My boy! My baby! Just four years old, on my last birthday! The man-child, of whom I was wont to say proudly that he was the handsomest birthday gift I ever had, and that no young man could ever pay his mother a more delicate and gracious compliment than he had paid me in timing his advent upon December 21st. The baby that had Alice’s eyes and brunette coloring! I lay still, staring up at the ceiling, and doing the fastest thinking I had ever accomplished. I saw the motherless boy, sensitive and high-spirited, affectionate and clever, the butt of rude lads, and misinterpreted by brutish teachers; exposed to fiery temptations at school and in college, and yielding to them for the lack of a mother’s training and the ægis of a mother’s love.
“The boy will go to the devil without his mother!”
Hard words those, and curtly uttered, but they struck home as coaxings and arguments and pettings could not have done.
In half an hour my husband looked in upon me again. I intercepted remark or query by saying:
“Will you ring the bell for Rose to help me dress? I have made up my mind to hold on for a while longer.”
The tactful ruse had given me a new lease of life.
One more circumstance connected with our first foreign trip may be worth mentioning here.
During the summer of 1855, which I spent in Boston and the vicinity, I consulted Ossian Ashley with regard to a project that had engaged my mind for some months—_viz._, indulging my long-cherished desire to visit Europe, and to spend a year there. There was no reason, that I could see, why I should wait longer to put the plan into execution. My parents were living, and were in the prime of healthy maturity; I had plenty of money of my own, and, if I had not, my father would cheerfully defray the expenses of the trip. We discussed the scheme at length, and with growing zest. Then he made the proposition that his wife should accompany me, taking her boy and girl along (she had but two children then), and that he would join us in time to journey with us for a few months, and bring us home.

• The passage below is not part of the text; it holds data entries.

(* ===== verification/Vector.v ===== *)
(** * Vector: a growable array over raw storage

    Models [src/include/fiah/structs/Vector.hh].  A vector is three pointers
    into a block of cells on the heap; every construction, relocation and
    destruction of an element is a step on a cell, so that constructing over a
    live element, reading a dead one or running past the block is [Undef]. *)

From stdpp Require Import base tactics numbers list option gmap.
From Stdlib Require Import ZArith Lia.
From S2P Require Import Prelude Storage Heap.
#[local] Open Scope Z_scope.
#[local] Open Scope fiah_scope.

Section Vector.
Context {V : Type}.
(** The value [T{}] *)
Context (dflt : V).
(** [sizeof(T)], and whether [std::move_if_noexcept] moves *)
Context (TSize : Z) (nothrow_move : bool).
(** [operator new(bytes)] succeeds; else it throws, and the [noexcept] caller terminates *)
Context (available : Z → bool).

(** ** Pointers to elements *)

Inductive ptr : Type := Null | Ptr (b : nat) (off : Z).

Abbreviation cells := (list (cell V)).
Abbreviation mem := (heap cells).

Definition ptr_add (p : ptr) (n : Z) : ptr :=
  match p with Null => Null | Ptr b o => Ptr b (o + n) end.

(** [p - q] *)
Definition ptr_diff (p q : ptr) : outcome Z :=
  match p, q with
  | Null, Null => Ret 0
  | Ptr b o, Ptr b' o' => require! (b =? b')%nat;; Ret (o - o')
  | _, _ => Undef
  end.

Definition ptr_eqb (p q : ptr) : bool :=
  match p, q with
  | Null, Null => true
  | Ptr b o, Ptr b' o' => (b =? b')%nat && (o =? o')
  | _, _ => false
  end.

(** An operation of [Storage] on the element a pointer points to. *)
Definition on_elem (p : ptr) (f : cells → nat → outcome cells) (h : mem) : outcome mem :=
  match p with
  | Null => Undef
  | Ptr b o =>
      require! (0 <=? o);;
      let! cs := load h b in
      let! cs := f cs (Z.to_nat o) in store h b cs
  end.

Definition construct_elem (h : mem) (p : ptr) (v : V) : outcome mem :=
  on_elem p (λ cs i, construct_at cs i v) h.
Definition destroy_elem (h : mem) (p : ptr) : outcome mem := on_elem p destroy_at h.
Definition assign_elem (h : mem) (p : ptr) (v : V) : outcome mem :=
  on_elem p (λ cs i, assign_at cs i v) h.

Definition read_elem (h : mem) (p : ptr) : outcome V :=
  match p with
  | Null => Undef
  | Ptr b o => require! (0 <=? o);; let! cs := load h b in read_at cs (Z.to_nat o)
  end.

(** [std::move( *p)] as a source *)
Definition move_elem (h : mem) (p : ptr) : outcome (V * mem) :=
  let! v := read_elem h p in
  let! h := on_elem p (λ cs i, let! (_, cs) := move_from cs i in Ret cs) h in Ret (v, h).

(** [std::move_if_noexcept( *p)] as a source *)
Definition move_if_noexcept (h : mem) (p : ptr) : outcome (V * mem) :=
  if nothrow_move then move_elem h p else let! v := read_elem h p in Ret (v, h).

(** ** Library loops *)

Fixpoint destroy_n (h : mem) (p : ptr) (n : nat) : outcome mem :=
  match n with
  | O => Ret h
  | S n => let! h := destroy_elem h p in destroy_n h (ptr_add p 1) n
  end.

Fixpoint uninitialized_copy_n (h : mem) (src : ptr) (n : nat) (dst : ptr) : outcome (mem * ptr) :=
  match n with
  | O => Ret (h, dst)
  | S n =>
      let! v := read_elem h src in
      let! h := construct_elem h dst v in
      uninitialized_copy_n h (ptr_add src 1) n (ptr_add dst 1)
  end.

Fixpoint copy_n (h : mem) (src : ptr) (n : nat) (dst : ptr) : outcome (mem * ptr) :=
  match n with
  | O => Ret (h, dst)
  | S n =>
      let! v := read_elem h src in
      let! h := assign_elem h dst v in
      copy_n h (ptr_add src 1) n (ptr_add dst 1)
  end.

(** ** The vector object and its private operations *)

Record vec : Type := MkVector { m_begin : ptr; m_end : ptr; m_cap : ptr }.

Definition ExpansionMult : Z := 2.

Definition size (v : vec) : outcome Z :=
  let! d := ptr_diff (m_end v) (m_begin v) in Ret (u64 d).
Definition capacity (v : vec) : outcome Z :=
  let! d := ptr_diff (m_cap v) (m_begin v) in Ret (u64 d).
Definition empty (v : vec) : bool := ptr_eqb (m_begin v) (m_end v).
Definition begin (v : vec) : ptr := m_begin v.
Definition end_ (v : vec) : ptr := m_end v.

(** What a range-for loop over [p] and [e] reads. *)
Fixpoint range_for (fuel : nat) (h : mem) (p e : ptr) : outcome (list V) :=
  if ptr_eqb p e then Ret [] else
  match fuel with
  | O => OutOfFuel
  | S fuel => let! x := read_elem h p in let! l := range_for fuel h (ptr_add p 1) e in Ret (x :: l)
  end.

(** A block of [alloc_size] elements, as long as the byte count does not wrap. *)
Definition _allocate (h : mem) (alloc_size : Z) : outcome (ptr * mem) :=
  assert! negb (alloc_size =? 0);;
  let bytes := TSize *u64 alloc_size in
  assert! available bytes;;
  let (b, h) := alloc h (replicate (Z.to_nat (bytes / TSize)) Raw) in
  Ret (Ptr b 0, h).

Definition is_raw (c : cell V) : bool := match c with Raw => true | _ => false end.

(** [operator delete]: of a null pointer, nothing.  Releasing the storage of an
    element ends its life without its destructor, which would then never run:
    for elements whose destructors matter that is an error, and undefined here. *)
Definition delete_block (h : mem) (p : ptr) : outcome mem :=
  match p with
  | Null => Ret h
  | Ptr b o =>
      require! (o =? 0);;
      let! cs := load h b in
      require! forallb is_raw cs;; free h b
  end.

(** [while (i-- > 0) construct_at(new_arr + i, move_if_noexcept(m_begin[i]))] *)
Fixpoint relocate (h : mem) (begin_ new_arr : ptr) (i : nat) : outcome mem :=
  match i with
  | O => Ret h
  | S i =>
      let! (x, h) := move_if_noexcept h (ptr_add begin_ (Z.of_nat i)) in
      let! h := construct_elem h (ptr_add new_arr (Z.of_nat i)) x in
      relocate h begin_ new_arr i
  end.

Definition _grow_capacity (h : mem) (v : vec) (new_cap : Z) : outcome (mem * vec) :=
  let! (new_arr, h) := _allocate h new_cap in
  let! curr_sz := size v in
  let! h := relocate h (m_begin v) new_arr (Z.to_nat curr_sz) in
  let! h := destroy_n h (m_begin v) (Z.to_nat curr_sz) in
  let! h := delete_block h (m_begin v) in
  Ret (h, MkVector new_arr (ptr_add new_arr curr_sz) (ptr_add new_arr new_cap)).

Definition _allocate_from_nullptr (h : mem) (v : vec) (new_cap : Z) : outcome (mem * vec) :=
  assert! ptr_eqb (m_begin v) Null;; assert! ptr_eqb (m_end v) Null;;
  assert! ptr_eqb (m_cap v) Null;;
  let! (p, h) := _allocate h new_cap in
  Ret (h, MkVector p p (ptr_add p new_cap)).

Definition _destroy_all (h : mem) (v : vec) : outcome (mem * vec) :=
  match m_begin v with
  | Null => Ret (h, v)
  | _ =>
      let! n := size v in
      let! h := destroy_n h (m_begin v) (Z.to_nat n) in
      Ret (h, MkVector (m_begin v) (m_begin v) (m_cap v))
  end.

Definition _free (h : mem) (v : vec) : outcome (mem * vec) :=
  let! h := delete_block h (m_begin v) in Ret (h, MkVector Null Null Null).

Definition _destroy_and_free (h : mem) (v : vec) : outcome (mem * vec) :=
  let! (h, v) := _destroy_all h v in _free h v.

(** ** Constructors and assignment

    [other] is a vector distinct from [*this] in the constructors; in the
    assignments [None] stands for [&other == this]. *)

Definition Vector : vec := MkVector Null Null Null.

Definition Vector_reserve (h : mem) (N : Z) : outcome (mem * vec) :=
  _allocate_from_nullptr h Vector N.

Definition Vector_copy (h : mem) (other : vec) : outcome (mem * vec) :=
  let! c := capacity other in
  let! (h, v) := _allocate_from_nullptr h Vector c in
  let! n := size other in
  let! (h, e) := uninitialized_copy_n h (m_begin other) (Z.to_nat n) (m_begin v) in
  Ret (h, MkVector (m_begin v) e (m_cap v)).

Definition reserve (h : mem) (v : vec) (new_cap : Z) : outcome (mem * vec) :=
  match m_begin v with
  | Null => _allocate_from_nullptr h v new_cap
  | _ =>
      let! current_cap := capacity v in
      if new_cap <=? current_cap then Ret (h, v) else _grow_capacity h v new_cap
  end.

Definition copy_assign (h : mem) (v : vec) (other : option vec) : outcome (mem * vec) :=
  let! n := size (default v other) in
  let! (h, v) := reserve h v n in
  let other := default v other in
  let! n := size other in
  let! (h, e) := copy_n h (m_begin other) (Z.to_nat n) (m_begin v) in
  Ret (h, MkVector (m_begin v) e (m_cap v)).

(** The moved-to and the moved-from vector. *)
Definition Vector_move (other : vec) : vec * vec := (other, Vector).

Definition move_assign (h : mem) (v : vec) (other : option vec) : outcome (mem * vec * vec) :=
  let! (h, v) := _destroy_and_free h v in
  match other with
  | Some other => Ret (h, other, Vector)
  | None =>
      (* both names are [v]: its fields are read back, then cleared *)
      Ret (h, Vector, Vector)
  end.

Definition Vector_destroy (h : mem) (v : vec) : outcome (mem * vec) := _destroy_and_free h v.

(** ** Element access and modification *)

(** An argument of [emplace_back]: a value of its own, or an element read
    through a reference when the new element is constructed. *)
Inductive source : Type := Value (x : V) | Elem (p : ptr).

Definition from_source (h : mem) (s : source) : outcome V :=
  match s with Value x => Ret x | Elem p => read_elem h p end.

Definition emplace_back (h : mem) (v : vec) (s : source) : outcome (mem * vec * ptr) :=
  let! (h, v) :=
    match m_begin v with
    | Null => _allocate_from_nullptr h v 1
    | _ =>
        if ptr_eqb (m_end v) (m_cap v)
        then let! c := capacity v in _grow_capacity h v (c *u64 ExpansionMult)
        else Ret (h, v)
    end in
  let p := m_end v in
  let! x := from_source h s in
  let! h := construct_elem h p x in
  Ret (h, MkVector (m_begin v) (ptr_add p 1) (m_cap v), p).

Definition push_back (h : mem) (v : vec) (s : source) : outcome (mem * vec) :=
  let! (h, v, _) := emplace_back h v s in Ret (h, v).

With this well-digested scheme in my mind, I returned to Richmond. There I met with strenuous opposition from an unexpected quarter:
“If you will stay at home and marry me, I guarantee to take you abroad within seven years,” was one of the few promises the speaker ever broke to me.
Just twenty-one years from the day in which Ossian Ashley and I blocked out the route his wife and I would take on the other side, I looked into his New York office to say that we had engaged passage for Liverpool for October 15th, and that we expected to be absent for two years at the least.